[Aim of the task]: Scan the material for the string "repeat" and copy out every line in which it occurs.

[Extracted entries]:
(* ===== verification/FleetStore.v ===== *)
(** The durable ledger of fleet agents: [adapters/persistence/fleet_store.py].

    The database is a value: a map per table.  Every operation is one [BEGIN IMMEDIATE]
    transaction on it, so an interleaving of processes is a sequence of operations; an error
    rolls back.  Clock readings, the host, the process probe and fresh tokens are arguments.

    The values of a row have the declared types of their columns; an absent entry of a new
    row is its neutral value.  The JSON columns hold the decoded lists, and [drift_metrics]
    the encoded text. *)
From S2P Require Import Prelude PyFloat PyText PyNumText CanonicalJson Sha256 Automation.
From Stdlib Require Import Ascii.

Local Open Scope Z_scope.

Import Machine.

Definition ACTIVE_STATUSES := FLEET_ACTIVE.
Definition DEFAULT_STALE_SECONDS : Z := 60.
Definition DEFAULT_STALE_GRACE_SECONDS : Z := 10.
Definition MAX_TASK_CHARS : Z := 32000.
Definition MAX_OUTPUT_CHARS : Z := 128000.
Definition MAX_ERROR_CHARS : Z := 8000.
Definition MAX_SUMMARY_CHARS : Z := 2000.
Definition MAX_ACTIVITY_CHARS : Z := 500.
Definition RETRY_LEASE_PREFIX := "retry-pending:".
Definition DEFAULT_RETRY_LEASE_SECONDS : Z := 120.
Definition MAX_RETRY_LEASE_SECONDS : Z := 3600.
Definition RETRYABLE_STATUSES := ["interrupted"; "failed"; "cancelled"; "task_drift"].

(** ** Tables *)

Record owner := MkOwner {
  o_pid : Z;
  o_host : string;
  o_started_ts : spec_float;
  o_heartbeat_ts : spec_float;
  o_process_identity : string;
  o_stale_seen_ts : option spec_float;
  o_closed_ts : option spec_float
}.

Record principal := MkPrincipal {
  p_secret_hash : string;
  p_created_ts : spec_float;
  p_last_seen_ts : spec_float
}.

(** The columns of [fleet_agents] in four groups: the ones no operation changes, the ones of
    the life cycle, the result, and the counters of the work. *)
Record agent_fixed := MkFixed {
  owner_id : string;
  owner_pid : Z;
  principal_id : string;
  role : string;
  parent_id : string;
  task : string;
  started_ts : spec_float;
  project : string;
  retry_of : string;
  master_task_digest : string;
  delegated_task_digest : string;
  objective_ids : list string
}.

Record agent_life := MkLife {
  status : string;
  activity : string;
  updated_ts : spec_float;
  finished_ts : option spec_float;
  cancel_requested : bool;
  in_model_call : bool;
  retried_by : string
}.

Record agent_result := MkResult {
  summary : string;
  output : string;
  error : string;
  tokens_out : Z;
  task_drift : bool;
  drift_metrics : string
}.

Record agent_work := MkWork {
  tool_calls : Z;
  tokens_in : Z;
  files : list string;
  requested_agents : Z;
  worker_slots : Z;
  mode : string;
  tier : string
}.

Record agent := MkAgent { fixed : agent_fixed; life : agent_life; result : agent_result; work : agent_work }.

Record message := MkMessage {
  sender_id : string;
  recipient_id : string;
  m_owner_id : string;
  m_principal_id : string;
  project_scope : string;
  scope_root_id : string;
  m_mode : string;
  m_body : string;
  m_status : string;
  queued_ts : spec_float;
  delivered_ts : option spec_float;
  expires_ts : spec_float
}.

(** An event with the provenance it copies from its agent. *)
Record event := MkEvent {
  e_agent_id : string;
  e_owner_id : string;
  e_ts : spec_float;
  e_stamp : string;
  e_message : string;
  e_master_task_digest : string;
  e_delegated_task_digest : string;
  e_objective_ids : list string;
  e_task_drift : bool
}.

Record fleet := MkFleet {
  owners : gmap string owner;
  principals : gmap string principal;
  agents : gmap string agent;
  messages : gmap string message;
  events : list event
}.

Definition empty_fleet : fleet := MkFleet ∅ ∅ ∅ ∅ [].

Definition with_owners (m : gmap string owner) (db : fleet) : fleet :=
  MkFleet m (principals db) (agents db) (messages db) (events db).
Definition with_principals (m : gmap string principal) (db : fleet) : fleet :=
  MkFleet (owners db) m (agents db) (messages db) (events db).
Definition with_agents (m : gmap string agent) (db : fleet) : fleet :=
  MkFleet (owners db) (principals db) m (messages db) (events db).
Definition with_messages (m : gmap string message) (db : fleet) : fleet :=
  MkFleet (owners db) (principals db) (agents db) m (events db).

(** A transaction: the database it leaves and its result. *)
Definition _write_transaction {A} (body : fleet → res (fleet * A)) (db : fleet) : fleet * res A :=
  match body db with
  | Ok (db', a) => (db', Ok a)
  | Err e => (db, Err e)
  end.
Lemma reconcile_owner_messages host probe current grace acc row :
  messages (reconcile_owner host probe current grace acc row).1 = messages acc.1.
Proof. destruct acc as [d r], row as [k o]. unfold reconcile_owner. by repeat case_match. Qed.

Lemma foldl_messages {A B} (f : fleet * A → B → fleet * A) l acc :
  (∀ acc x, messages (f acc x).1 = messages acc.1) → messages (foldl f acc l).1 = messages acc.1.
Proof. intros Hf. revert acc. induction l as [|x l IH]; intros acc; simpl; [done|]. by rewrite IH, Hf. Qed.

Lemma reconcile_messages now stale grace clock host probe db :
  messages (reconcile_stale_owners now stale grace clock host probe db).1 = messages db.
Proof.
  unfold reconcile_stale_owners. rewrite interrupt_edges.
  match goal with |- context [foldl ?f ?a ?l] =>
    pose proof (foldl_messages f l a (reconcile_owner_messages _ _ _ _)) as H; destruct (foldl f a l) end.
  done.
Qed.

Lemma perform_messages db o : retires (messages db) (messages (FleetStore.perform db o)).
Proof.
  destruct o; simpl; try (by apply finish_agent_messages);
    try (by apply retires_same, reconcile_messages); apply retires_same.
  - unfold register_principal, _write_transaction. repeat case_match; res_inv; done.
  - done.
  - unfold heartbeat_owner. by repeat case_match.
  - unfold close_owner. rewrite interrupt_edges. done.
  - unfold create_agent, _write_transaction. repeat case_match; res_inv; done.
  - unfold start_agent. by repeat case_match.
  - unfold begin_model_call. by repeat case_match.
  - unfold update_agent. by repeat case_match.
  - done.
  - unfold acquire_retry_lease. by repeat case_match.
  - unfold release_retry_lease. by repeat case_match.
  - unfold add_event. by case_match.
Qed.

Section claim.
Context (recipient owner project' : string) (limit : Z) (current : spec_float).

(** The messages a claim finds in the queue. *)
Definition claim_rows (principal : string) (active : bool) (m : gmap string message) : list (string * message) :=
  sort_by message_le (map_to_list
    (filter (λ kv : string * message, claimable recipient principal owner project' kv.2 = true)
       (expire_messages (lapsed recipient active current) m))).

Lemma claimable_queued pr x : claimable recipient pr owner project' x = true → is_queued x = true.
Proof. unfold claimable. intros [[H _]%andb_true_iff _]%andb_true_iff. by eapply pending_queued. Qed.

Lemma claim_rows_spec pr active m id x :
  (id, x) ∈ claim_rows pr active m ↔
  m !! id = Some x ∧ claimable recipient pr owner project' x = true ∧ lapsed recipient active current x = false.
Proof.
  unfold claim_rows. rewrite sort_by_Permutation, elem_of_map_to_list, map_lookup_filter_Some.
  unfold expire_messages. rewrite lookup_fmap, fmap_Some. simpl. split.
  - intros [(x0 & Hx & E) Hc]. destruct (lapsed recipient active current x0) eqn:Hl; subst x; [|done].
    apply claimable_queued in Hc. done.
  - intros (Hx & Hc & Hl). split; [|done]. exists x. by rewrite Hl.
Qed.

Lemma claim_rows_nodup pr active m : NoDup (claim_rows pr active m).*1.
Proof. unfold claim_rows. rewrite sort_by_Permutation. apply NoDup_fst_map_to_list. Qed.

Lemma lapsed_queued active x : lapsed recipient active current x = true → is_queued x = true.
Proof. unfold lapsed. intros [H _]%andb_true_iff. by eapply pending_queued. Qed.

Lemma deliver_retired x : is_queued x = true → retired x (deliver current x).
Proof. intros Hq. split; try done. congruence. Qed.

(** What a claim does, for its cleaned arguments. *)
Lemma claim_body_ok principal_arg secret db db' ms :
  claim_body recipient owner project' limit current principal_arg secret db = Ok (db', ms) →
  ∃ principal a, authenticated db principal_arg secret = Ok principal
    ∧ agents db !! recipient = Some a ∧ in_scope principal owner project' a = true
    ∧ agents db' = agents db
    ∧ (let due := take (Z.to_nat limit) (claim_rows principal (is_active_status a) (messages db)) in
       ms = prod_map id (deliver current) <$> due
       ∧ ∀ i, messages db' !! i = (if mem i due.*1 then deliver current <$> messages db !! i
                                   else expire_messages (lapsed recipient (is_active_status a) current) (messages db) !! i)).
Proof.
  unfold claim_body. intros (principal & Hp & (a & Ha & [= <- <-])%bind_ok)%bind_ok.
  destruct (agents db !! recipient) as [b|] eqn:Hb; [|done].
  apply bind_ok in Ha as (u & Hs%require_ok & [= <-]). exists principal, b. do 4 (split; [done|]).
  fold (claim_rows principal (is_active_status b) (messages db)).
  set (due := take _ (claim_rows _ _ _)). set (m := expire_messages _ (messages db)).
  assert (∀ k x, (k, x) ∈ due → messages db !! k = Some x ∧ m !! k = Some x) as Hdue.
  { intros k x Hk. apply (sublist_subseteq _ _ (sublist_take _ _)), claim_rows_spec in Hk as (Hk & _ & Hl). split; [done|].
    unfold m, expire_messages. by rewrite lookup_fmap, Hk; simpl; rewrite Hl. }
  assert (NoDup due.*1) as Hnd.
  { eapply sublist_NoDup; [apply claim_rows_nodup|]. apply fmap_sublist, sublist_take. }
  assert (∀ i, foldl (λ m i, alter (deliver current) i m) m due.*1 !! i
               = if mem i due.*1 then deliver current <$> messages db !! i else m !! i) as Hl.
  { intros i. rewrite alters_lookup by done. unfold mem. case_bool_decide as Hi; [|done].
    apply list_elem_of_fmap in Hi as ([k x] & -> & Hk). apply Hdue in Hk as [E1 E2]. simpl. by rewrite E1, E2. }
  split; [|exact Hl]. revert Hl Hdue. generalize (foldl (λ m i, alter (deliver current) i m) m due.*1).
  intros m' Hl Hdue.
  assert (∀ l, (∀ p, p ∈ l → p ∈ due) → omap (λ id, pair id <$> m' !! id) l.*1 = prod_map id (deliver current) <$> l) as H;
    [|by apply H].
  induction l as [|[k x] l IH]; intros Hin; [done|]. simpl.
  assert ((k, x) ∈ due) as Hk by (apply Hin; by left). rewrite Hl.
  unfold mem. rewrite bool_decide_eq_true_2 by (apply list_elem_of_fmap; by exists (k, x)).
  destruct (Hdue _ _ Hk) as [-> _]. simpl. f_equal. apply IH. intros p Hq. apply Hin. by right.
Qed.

[Response to the task]:
Proof. destruct acc as [d r], row as [k o]. unfold reconcile_owner. by repeat case_match. Qed.
  - unfold register_principal, _write_transaction. repeat case_match; res_inv; done.
  - unfold heartbeat_owner. by repeat case_match.
  - unfold create_agent, _write_transaction. repeat case_match; res_inv; done.
  - unfold start_agent. by repeat case_match.
  - unfold begin_model_call. by repeat case_match.
  - unfold update_agent. by repeat case_match.
  - unfold acquire_retry_lease. by repeat case_match.
  - unfold release_retry_lease. by repeat case_match.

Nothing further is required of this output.